◆ Task requirements
Throughout the entries below, report every line where "entry" is found.

Saved entries

##########

(** * TP2 dashboard (app2.py): loader, filter and aggregation pipeline

    A shallow embedding of the data-transformation code of [app2.py]:
    the module-level schema check and coercions, the filtering prefix of
    [update_all] and the aggregates it computes from the filtered frame.

    Conventions of the embedding.
    - A data frame is the list of its rows, in row order, plus the flag
      telling whether the optional column ['Produit'] exists.
    - [Date_Transaction] is a [datetime64[ns]] value: nanoseconds since the
      epoch as a [Z], [None] for [NaT].  Every comparison with [NaT] is false.
    - [Montant] is a float column.  Amounts are idealised as exact rationals
      ([Q]); rounding of binary floating point is not modelled.
    - pandas primitives are modelled by what they return: [groupby] yields one
      entry per distinct key, keys ascending; [value_counts] counts by key in
      order of first appearance and then sorts by count, descending;
      [sort_values(ascending=False)] is taken to keep the input order of equal
      values (a stable sort); [astype(str)] turns a missing value into the
      text ["nan"] (object columns); [astype(int)] raises on an infinity;
      [read_excel] raises when a column named in [parse_dates] is absent.
    - The integer columns hold unbounded integers. *)

From Stdlib Require Import ZArith QArith Qround Qabs Lqa Lia OrdersEx.
From stdpp Require Import base decidable option list strings lexico gmap sorting.

Local Open Scope Z_scope.

(** ** Data model *)

(** One row of [df] after the module-level clean-up. *)
Record TransactionRecord := mkRecord {
  ID_Client : string;
  Date_Transaction : option Z;
  Montant : Q;
  Magasin : string;
  Categorie_Produit : string;
  Quantite : Z;
  Mode_Paiement : string;
  Satisfaction_Client : Z;
  Produit : option string
}.

(** The frame: rows and the presence of the column ['Produit']. *)
Record DataFrame := mkFrame {
  rows : list TransactionRecord;
  has_Produit : bool
}.

(** ** Filtering ([update_all], lines 199-209) *)

Module Filter.

(** [pd.Timedelta(days=1)] in nanoseconds. *)
Definition Timedelta_1day : Z := 86400 * 1000000000.

(** [pd.to_datetime] of a calendar date (days since the epoch): midnight. *)
Definition to_datetime (d : Z) : Z := d * Timedelta_1day.

(** [dff['Date_Transaction'] >= bound]; false on [NaT]. *)
Definition ts_ge (bound : Z) (r : TransactionRecord) : Prop :=
  match Date_Transaction r with
  | Some t => bound ≤ t
  | None => False
  end.

(** [dff['Date_Transaction'] <= bound]; false on [NaT]. *)
Definition ts_le (bound : Z) (r : TransactionRecord) : Prop :=
  match Date_Transaction r with
  | Some t => t ≤ bound
  | None => False
  end.

#[export] Instance ts_ge_dec b r : Decision (ts_ge b r).
Proof. unfold ts_ge. destruct (Date_Transaction r); apply _. Defined.

#[export] Instance ts_le_dec b r : Decision (ts_le b r).
Proof. unfold ts_le. destruct (Date_Transaction r); apply _. Defined.

(** The arguments of the callback.  A date is [None] when the picker is
    cleared; a drop-down value is [None] or a list, and both [None] and the
    empty list are falsy. *)
Record FilterSpec := mkSpec {
  start_date : option Z;
  end_date : option Z;
  stores : option (list string);
  cats : option (list string);
  pays : option (list string)
}.

(** [if start_date: dff = dff[dff['Date_Transaction'] >= ...]] *)
Definition filter_start (sd : option Z) (dff : list TransactionRecord) :=
  match sd with
  | Some d => filter (ts_ge (to_datetime d)) dff
  | None => dff
  end.

(** [if end_date: dff = dff[dff['Date_Transaction'] <= ... + Timedelta(days=1)]] *)
Definition filter_end (ed : option Z) (dff : list TransactionRecord) :=
  match ed with
  | Some d => filter (ts_le (to_datetime d + Timedelta_1day)) dff
  | None => dff
  end.

(** [if values: dff = dff[dff[col].isin(values)]] *)
Definition filter_isin (col : TransactionRecord → string)
    (values : option (list string)) (dff : list TransactionRecord) :=
  match values with
  | Some (v :: vs) => filter (λ r, col r ∈ v :: vs) dff
  | _ => dff
  end.

(** The five steps in the order of the source. *)
Definition filter_rows (s : FilterSpec) (dff : list TransactionRecord) :=
  filter_isin Mode_Paiement (pays s)
    (filter_isin Categorie_Produit (cats s)
      (filter_isin Magasin (stores s)
        (filter_end (end_date s)
          (filter_start (start_date s) dff)))).

(** [dff = df.copy()] followed by the filtering: columns are kept. *)
Definition apply_filter (s : FilterSpec) (df : DataFrame) : DataFrame :=
  mkFrame (filter_rows s (rows df)) (has_Produit df).

(** The row-wise reading of the five steps: what each of them asks of a
    row, and their conjunction. *)
Definition start_ok (sd : option Z) (r : TransactionRecord) : Prop :=
  match sd with
  | Some d => ts_ge (to_datetime d) r
  | None => True
  end.

Definition end_ok (ed : option Z) (r : TransactionRecord) : Prop :=
  match ed with
  | Some d => ts_le (to_datetime d + Timedelta_1day) r
  | None => True
  end.

Definition isin_ok (col : TransactionRecord → string)
    (values : option (list string)) (r : TransactionRecord) : Prop :=
  match values with
  | Some (v :: vs) => col r ∈ v :: vs
  | _ => True
  end.

Definition passes (s : FilterSpec) (r : TransactionRecord) : Prop :=
  start_ok (start_date s) r ∧ end_ok (end_date s) r ∧
  isin_ok Magasin (stores s) r ∧ isin_ok Categorie_Produit (cats s) r ∧
  isin_ok Mode_Paiement (pays s) r.

#[export] Instance start_ok_dec sd r : Decision (start_ok sd r).
Proof. destruct sd; simpl; apply _. Defined.

#[export] Instance end_ok_dec ed r : Decision (end_ok ed r).
Proof. destruct ed; simpl; apply _. Defined.

#[export] Instance isin_ok_dec col values r : Decision (isin_ok col values r).
Proof. destruct values as [[|v vs]|]; simpl; apply _. Defined.

#[export] Instance passes_dec s r : Decision (passes s r).
Proof. unfold passes. apply _. Defined.

(** Specs that constrain one or two of the categorical columns only. *)
Definition only_stores (A : list string) : FilterSpec :=
  mkSpec None None (Some A) None None.
Definition only_cats (B : list string) : FilterSpec :=
  mkSpec None None None (Some B) None.
Definition stores_and_cats (A B : list string) : FilterSpec :=
  mkSpec None None (Some A) (Some B) None.

(** A drop-down value that is [None] or the empty list. *)
Definition falsy (values : option (list string)) : Prop :=
  values = None ∨ values = Some [].

End Filter.

(** ** Orders on keys and values *)

(** Python compares [str] values by code point; on the byte strings of the
    embedding this is the lexicographic order of [String_as_OT]. *)
#[export] Instance string_lexico : Lexico string :=
  λ s1 s2, OrdersEx.String_as_OT.compare s1 s2 = Lt.

#[export] Instance string_lexico_po : StrictOrder (@lexico string _).
Proof. exact OrdersEx.String_as_OT.lt_strorder. Qed.

#[export] Instance string_lexico_trichotomy : TrichotomyT (@lexico string _).
Proof.
  intros s1 s2. unfold lexico, string_lexico.
  destruct (OrdersEx.String_as_OT.compare s1 s2) eqn:E.
  - left; right. destruct (OrdersEx.String_as_OT.compare_spec s1 s2); congruence.
  - left; left. reflexivity.
  - right. destruct (OrdersEx.String_as_OT.compare_spec s1 s2); congruence.
Defined.

#[export] Instance Qle_dec : RelDecision Qle.
Proof. intros x y. unfold Qle. apply _. Defined.

#[export] Instance Qlt_dec : RelDecision Qlt.
Proof. intros x y. unfold Qlt. apply _. Defined.

#[export] Instance Qle_total : Total Qle.
Proof. intros x y. destruct (Qlt_le_dec x y); [left|right]; lra. Qed.

#[export] Instance Qle_transitive : Transitive Qle.
Proof. exact Qle_trans. Qed.

(** ** pandas primitives *)

Module Pandas.

Section Keys.
Context {K : Type} `{Lexico K, !StrictOrder (@lexico K _),
                     !TrichotomyT (@lexico K _), !EqDecision K}.

(** Insertion of a key into an ascending list without duplicates. *)
Fixpoint insert_key (k : K) (ks : list K) : list K :=
  match ks with
  | [] => [k]
  | k' :: ks' =>
      match trichotomyT lexico k k' with
      | inleft (left _) => k :: ks
      | inleft (right _) => ks
      | inright _ => k' :: insert_key k ks'
      end
  end.

(** The group keys of a [groupby] (default [sort=True]): the distinct values,
    ascending. *)
Definition sorted_keys (l : list K) : list K := foldr insert_key [] l.

(** [Series.unique()], also the key order of [value_counts] before it sorts:
    the distinct values in order of first appearance. *)
Fixpoint unique (l : list K) : list K :=
  match l with
  | [] => []
  | x :: l' => x :: filter (λ y, y ≠ x) (unique l')
  end.


Context {R : Type}.

(** [dff.groupby(key)]: one group per key, keys ascending, rows of a group in
    row order. *)
Definition groupby (key : R → K) (dff : list R) : list (K * list R) :=
  (λ k, (k, filter (λ r, key r = k) dff)) <$> sorted_keys (key <$> dff).

(** [groupby] on a column that may hold missing values: rows without a key
    belong to no group (default [dropna=True]). *)
Definition groupby_dropna (key : R → option K) (dff : list R)
    : list (K * list R) :=
  (λ k, (k, filter (λ r, key r = Some k) dff)) <$> sorted_keys (omap key dff).

(** Aggregate every group. *)
Definition agg {V : Type} (f : list R → V) (g : list (K * list R))
    : list (K * V) :=
  (λ kg, (kg.1, f kg.2)) <$> g.

(** [dff[col].value_counts(sort=False)]: counts by key, keys in order of
    first appearance. *)
Definition counts_by_appearance (col : R → K) (dff : list R) : list (K * Z) :=
  (λ k, (k, Z.of_nat (length (filter (λ r, col r = k) dff))))
    <$> unique (col <$> dff).

(** [Series.sort_index()]: ascending by key, equal keys in input order. *)
Fixpoint insert_index {V : Type} (x : K * V) (s : list (K * V)) : list (K * V) :=
  match s with
  | [] => [x]
  | y :: s' =>
      match trichotomyT lexico y.1 x.1 with
      | inright _ => x :: s
      | _ => y :: insert_index x s'
      end
  end.

Definition sort_index {V : Type} (s : list (K * V)) : list (K * V) :=
  foldl (λ acc x, insert_index x acc) [] s.

End Keys.

Section Values.
Context {K V : Type} (le : relation V) `{!RelDecision le}.

(** Insertion for the descending sort: [x] comes from earlier in the input
    than everything in [s], and is put in front of the first entry whose value
    does not exceed its own. *)
Fixpoint insert_desc (x : K * V) (s : list (K * V)) : list (K * V) :=
  match s with
  | [] => [x]
  | y :: s' =>
      if decide (le y.2 x.2) then x :: s else y :: insert_desc x s'
  end.

(** [Series.sort_values(ascending=False)]: descending by value, equal values
    in input order. *)
Definition sort_values_desc (s : list (K * V)) : list (K * V) :=
  foldr insert_desc [] s.


(** [Series.idxmax()]: the label of the first occurrence of the maximum. *)
Fixpoint idxmax (s : list (K * V)) : option (K * V) :=
  match s with
  | [] => None
  | x :: s' =>
      match idxmax s' with
      | None => Some x
      | Some m => if decide (le m.2 x.2) then Some x else Some m
      end
  end.

End Values.

(** Column reductions. *)
Definition sum_Q (l : list Q) : Q := foldr Qplus 0%Q l.
Definition sum_Z (l : list Z) : Z := foldr Z.add 0 l.
Definition len {A} (l : list A) : Z := Z.of_nat (length l).
Definition mean_Q (l : list Q) : Q := (sum_Q l / inject_Z (len l))%Q.

(** [numpy.rint]: nearest integer, halves to the even neighbour. *)
Definition rint (x : Q) : Z :=
  let f := Qfloor x in
  let d := (x - inject_Z f)%Q in
  if decide (d < 1 # 2)%Q then f
  else if decide (1 # 2 < d)%Q then f + 1
  else if Z.even f then f else f + 1.

(** [Series.round(2)]. *)
Definition round2 (x : Q) : Q := (inject_Z (rint (x * 100)) / 100)%Q.

End Pandas.

(** ** Aggregation ([update_all], lines 211-324) *)

Module Agg.
Import Pandas.

(** [dff['Date_Transaction'].dt.date]: the calendar day, missing on [NaT]. *)
Definition Date_only (r : TransactionRecord) : option Z :=
  (λ t, t / Filter.Timedelta_1day) <$> Date_Transaction r.

Definition col_sum_Montant (g : list TransactionRecord) : Q :=
  sum_Q (Montant <$> g).
Definition col_mean_Montant (g : list TransactionRecord) : Q :=
  mean_Q (Montant <$> g).
Definition col_sum_Quantite (g : list TransactionRecord) : Z :=
  sum_Z (Quantite <$> g).
Definition col_mean_Satisfaction (g : list TransactionRecord) : Q :=
  mean_Q ((λ r, inject_Z (Satisfaction_Client r)) <$> g).

(** One row of the store table. *)
Record StoreRow := mkStoreRow {
  sr_Magasin : string;
  Ventes_Totales : Q;
  Nb_Transactions : Z
}.

(** One row of the satisfaction table. *)
Record SatRow := mkSatRow {
  score : Z;
  count : Z;
  pct : Q
}.

(** One row of a top-5 table. *)
Record TopRow := mkTopRow {
  Rank : Z;
  tr_Produit : string;
  tr_Quantite : Z
}.

(** What the callback puts in the top-products area: the tables, one per
    category, or one of the two messages. *)
Inductive TopProducts :=
| ProductTables (tables : list (string * list TopRow))
| NoProductData
| ProductColumnAbsent.

(** [top_prod['Rank'] = range(1, len(top_prod)+1)] *)
Definition add_rank (top_prod : list (string * Z)) : list TopRow :=
  zip_with (λ i pq, mkTopRow i pq.1 pq.2)
    (seqZ 1 (len top_prod)) top_prod.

##########

◆ Written solution
      entry per distinct key, keys ascending; [value_counts] counts by key in
    than everything in [s], and is put in front of the first entry whose value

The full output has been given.